Kemenkop UKM Gandeng KPPU Wujudkan Iklim Persaingan Usaha Sehat di Pasar Digital
Menteri Koperasi dan UKM (Menkop UKM) Teten Masduki (kanan) dan Ketua KPPU M Afif Hasbullah (kiri). (Foto: Dok. Humas Kemenkop UKM)

Bagikan:

JAKARTA - Kementerian Koperasi dan UKM (Kemenkop UKM) berkolaborasi dengan Komisi Pengawas Persaingan Usaha (KPPU) untuk mewujudkan regulasi yang memungkinkan terciptanya iklim persaingan usaha yang sehat, terutama bagi pelaku UMKM di era transformasi digital.

"Untuk itu, kita akan bersama-sama mengatur perdagangan online, Kemenkop UKM dari sisi kepentingan persaingan pasar berharap tercipta iklim yang adil, sementara KPPU bertugas untuk memantau indikasi dan potensi monopoli perdagangan," kata Menteri Koperasi dan UKM (Menkop UKM) Teten Masduki dalam keterangan tertulis yang diterima VOI, Jumat, 6 Oktober.

Teten menilai, regulasi yang ada saat ini belum cukup kuat untuk mengatur pasar digital, sehingga sampai hari ini masih saja didapati perlakuan diskriminatif terhadap penjual independen (shadow banning) di dalam platform digital.

Misalnya, seperti monopoli algoritma yang dapat mengarahkan konsumen kepada produk dari perusahaan pengelola platform maupun perusahaan afiliasinya.

Menurutnya, perlakuan diskriminatif itu dilakukan dengan menggunakan teknologi khusus, sehingga mudah bagi pengelola platform untuk membaca traffic dan perilaku konsumen.

"Lalu, konsumen diarahkan untuk membeli produk mereka sendiri. Di sisi lain, pelaku UMKM juga dipaksa memakai jasa pengiriman mereka," ujar Teten.

Oleh karena itu, Teten menegaskan diperlukan adanya pengaturan pasar digital agar tercipta ekosistem digital yang lebih adil.

Setidaknya ada tiga aspek yang perlu diatur untuk menyelesaikan masalah-masalah tersebut.

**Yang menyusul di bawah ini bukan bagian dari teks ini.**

(* ===== verification/ZkListerWatch.v ===== *)
(** pkg/discovery/zk: the lister-watcher that turns nodes into resources, and
    the conversions of its factory. *)
From S2P Require Import Prelude GoStrings Errors Resource Json Instances NacosServices ZkRegistry Watching ZkWatcher ZkSettling.

Open Scope string_scope.
Open Scope list_scope.

(** The path of a node under the path that is watched. *)
Definition render (basePath : string) (p : path) : string := foldl (λ s c, s +:+ "/" +:+ c) basePath p.

(** ** factory.go *)
Section factory.
Context (FormatMilli : Z → string) (IsBlank : string → bool).

Definition toUpsertZKConfigResource (mesh nodePath nodeData : string) : option Resource :=
  match str_split "/" nodePath with
  | [_; _; _; configName] =>
      Some (new_resource_of configName mesh (ZKConfigSpec (Some {| zc_NodeName := configName; zc_NodeData := nodeData |})))
  | _ => None
  end.
Definition toDeleteZKConfigResource (mesh nodePath : string) : option Resource :=
  match str_split "/" nodePath with
  | [_; _; _; configName] =>
      Some (new_resource_of configName mesh (ZKConfigSpec (Some {| zc_NodeName := configName; zc_NodeData := "" |})))
  | _ => None
  end.

Definition toUpsertZKMetadataResource (mesh nodePath nodeData : string) : option Resource :=
  if decide (List.length (str_split "/" nodePath) < 5)%nat then None
  else Some (new_resource_of nodePath mesh (ZKMetadataSpec (Some {| zm_NodePath := nodePath; zm_NodeData := nodeData |}))).
Definition toDeleteZKMetadataResource (mesh nodePath : string) : option Resource :=
  if decide (List.length (str_split "/" nodePath) < 5)%nat then None
  else Some (new_resource_of nodePath mesh (ZKMetadataSpec (Some {| zm_NodePath := ""; zm_NodeData := "" |}))).

(** *** Instances of curator *)
Record ZookeeperInstance := {
  zi_Name : string; zi_Address : string; zi_Port : Z; zi_Payload : option (option (gmap string string)) }.

(** The members that are read; [None] is any error. The metadata of a payload
    are nil when it has none. *)
Definition int_or (old : Z) (j : json) : option Z :=
  match j with JNumber t => ParseInt t | JNull => Some old | _ => None end.
Definition payload_field (m : option (gmap string string)) (name : string) (j : json) : option (option (gmap string string)) :=
  if decide (name = "metadata") then
    match j with JNull => Some None | _ => Some <$> add_members (default ∅ m) j end
  else if decide (name ∈ ["@class"; "id"; "name"]) then _ ← text_or "" j; Some m
  else Some m.
Definition instance_field (i : ZookeeperInstance) (name : string) (j : json) : option ZookeeperInstance :=
  let '(Build_ZookeeperInstance n a p payload) := i in
  if decide (name = "name") then t ← text_or n j; Some (Build_ZookeeperInstance t a p payload)
  else if decide (name = "address") then t ← text_or a j; Some (Build_ZookeeperInstance n t p payload)
  else if decide (name = "port") then z ← int_or p j; Some (Build_ZookeeperInstance n a z payload)
  else if decide (name = "payload") then
    match j with
    | JNull => Some (Build_ZookeeperInstance n a p None)
    | _ => m ← fields payload_field (default None payload) j; Some (Build_ZookeeperInstance n a p (Some m))
    end
  else if decide (name ∈ ["id"; "servicetype"; "urispec"]) then _ ← text_or "" j; Some i
  else if decide (name ∈ ["sslport"; "registrationtimeutc"]) then _ ← int_or 0 j; Some i
  else Some i.
Definition Unmarshal_instance (data : string) : option ZookeeperInstance :=
  j ← parse data; fields instance_field (Build_ZookeeperInstance "" "" 0 None) j.

Definition toUpsertRPCInstanceResource (mesh nodePath nodeData : string) : option Resource :=
  zkInstance ← Unmarshal_instance nodeData;
  if IsBlank (zi_Name zkInstance) || IsBlank (zi_Address zkInstance) || (zi_Port zkInstance <=? 0)%Z then None
  else match zi_Payload zkInstance with
       | Some (Some metadata) =>
           Some (ToRPCInstance FormatMilli mesh (zi_Name zkInstance) (zi_Address zkInstance) (zi_Port zkInstance) metadata)
       | _ => None
       end.

(** [Err] is the panic of the index into a name without a colon. *)
Definition index_out_of_range : error := ErrorText "index out of range [1] with length 1".
Definition toDeleteRPCInstanceResource (mesh nodePath : string) : result error (option Resource) :=
  match str_split "/" nodePath with
  | _ :: _ :: appName :: endpoint :: _ =>
      match str_split ":" endpoint with
      | ip :: port :: _ =>
          Ok (port ← ParseInt port; Some (new_resource_of (BuildInstanceResName appName ip port) mesh (RPCInstanceSpec (Some
                {| rpc_Name := ""; rpc_Ip := ""; rpc_Port := 0; rpc_AppName := ""; rpc_RegisterTime := ""; rpc_UnregisterTime := "";
                   rpc_Revision := ""; rpc_MetadataStorageType := ""; rpc_ReleaseVersion := ""; rpc_Protocol := "";
                   rpc_Serialization := ""; rpc_PreferSerialization := ""; rpc_Tags := ∅; rpc_Endpoints := []; rpc_Metadata := ∅ |}))))
      | _ => Err index_out_of_range
      end
  | _ => Ok None
  end.
End factory.

(** ** listerwatcher.go *)
Record ListerWatcher := {
  lw_basePath : string;
  lw_rk : ResourceKind;
  lw_mesh : string;
  lw_zkAddr : string;
  lw_toUpsertResourceFunc : string → string → string → option Resource;
  lw_toDeleteResourceFunc : string → string → option Resource }.

Section lister_watcher.
Context (lw : ListerWatcher).
(** The connection: the data of a node and the names of its children. *)
Context (conn_Get : path → result error string) (conn_Children : path → result error (list string)).

Definition upsert_of (p : path) (data : string) : option Resource :=
  lw_toUpsertResourceFunc lw (lw_mesh lw) (render (lw_basePath lw) p) data.
Definition delete_of (p : path) : option Resource :=
  lw_toDeleteResourceFunc lw (lw_mesh lw) (render (lw_basePath lw) p).

Definition list_failed (verb : string) (p : path) (cause : error) : error :=
  BizError (Some cause) ZKError (verb +:+ " " +:+ kind_string (lw_rk lw) +:+ " from zk failed, path: " +:+ render (lw_basePath lw) p +:+
    ", addr: " +:+ lw_zkAddr lw +:+ ", cause: " +:+ error_string cause).

(** [None] is the lack of fuel, one unit per level of the tree. *)
Fixpoint listRecursively (fuel : nat) (p : path) : option (result error (list Resource)) :=
  match fuel with
  | O => None
  | S fuel =>
      match conn_Get p with
      | Err e => Some (Err (list_failed "get" p e))
      | Ok nodeData =>
          let resList := match upsert_of p nodeData with Some res => [res] | None => [] end in
          match conn_Children p with
          | Err e => Some (Err (list_failed "list" p e))
          | Ok names =>
              foldl (λ acc c, r ← acc;
                       match r with
                       | Err e => Some (Err e)
                       | Ok resList => (λ r, (λ resources, resList ++ resources) <$> r) <$> listRecursively fuel (p ++ [c])
                       end) (Some (Ok resList)) names
          end
      end
  end.
Definition zk_List (fuel : nat) : option (result error (list Resource)) := listRecursively fuel [].

Definition handleEvent (e : ZookeeperEvent) : list watch_Event :=
  match ze_Type e with
  | NodeCreated =>
      match upsert_of (ze_Path e) (ze_Data e) with
      | None => []
      | Some res => [{| we_Type := watch_Added; we_Object := Some res |}]
      end
  | NodeChanged =>
      match upsert_of (ze_Path e) (ze_Data e) with
      | None => []
      | Some res => [{| we_Type := watch_Modified; we_Object := Some res |}]
      end
  | NodeDeleted =>
      match delete_of (ze_Path e) with
      | None => []
      | Some res => [{| we_Type := watch_Deleted; we_Object := Some res |}]
      end
  end.
End lister_watcher.

(** ** The store follows the nodes of rules *)

Lemma render_app base p c : render base (p ++ [c]) = render base p +:+ String PathSeparator c.
Proof. unfold render. by rewrite foldl_app. Qed.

Pertama, mengenai aturan platform yang perlu dibenahi yakni terkait integrasi platform yang berarti mengatur algoritma data supaya tidak ada penyimpangan.

"Jangan sampai platform global tersebut menguat tanpa adanya regulasi yang tepat hingga akhirnya negara tidak bisa mengontrol," ucapnya.

Selain itu, kata Teten, traffic orang yang bermedia sosial harus dibedakan dengan orang yang masuk ke e-commerce.

Sebab, jika disatukan nantinya rentan terjadi penyalahgunaan data pribadi.

"Data pribadi yang tadinya bukan untuk bisnis dagang, dipakai sebagai market intelligence," tambahnya.

Kedua, perlunya penguatan pada aspek perdagangan, yakni melahirkan persaingan usaha yang adil sehingga tidak menimbulkan monopoli pasar.

Ketiga, diperlukan adanya pengaturan terkait importasi dengan memperketat, mengatur, dan membatasi arus keluar- masuk barang.

"Barang yang masuk ke Indonesia harus memenuhi standar barang Indonesia dan dari negara asal barang, hingga crossborder online wajib menerapkan harga barang minimum di atas 100 dolar AS per unit," jelasnya.

Pada kesempatan sama, Ketua KPPU M Afif Hasbullah mengatakan, Indonesia ternyata belum mempunyai regulasi yang memayungi perdagangan digital secara terperinci, padahal perkembangan e-commerce dan media sosial serta seluruh perangkatnya sangat besar.

"Kami sepakat dengan Pak Menkop UKM untuk bersama-sama terlibat di dalam penyelesaian strategi nasional transformasi digital," ungkapnya.

Afif menilai, saat ini regulasi yang ada di KKPU sudah tidak sesuai karena lebih mengatur perdagangan konvensional, sehingga ke depan dimungkinkan dibentuknya Undang-Undang (UU) tentang pasar digital.

"Hari ini, kami fokus agar UU pasar digital ini mulai menjadi perhatian dan kemudian nanti juga diharapkan peran kami juga bisa terlibat di dalamnya," imbuhnya.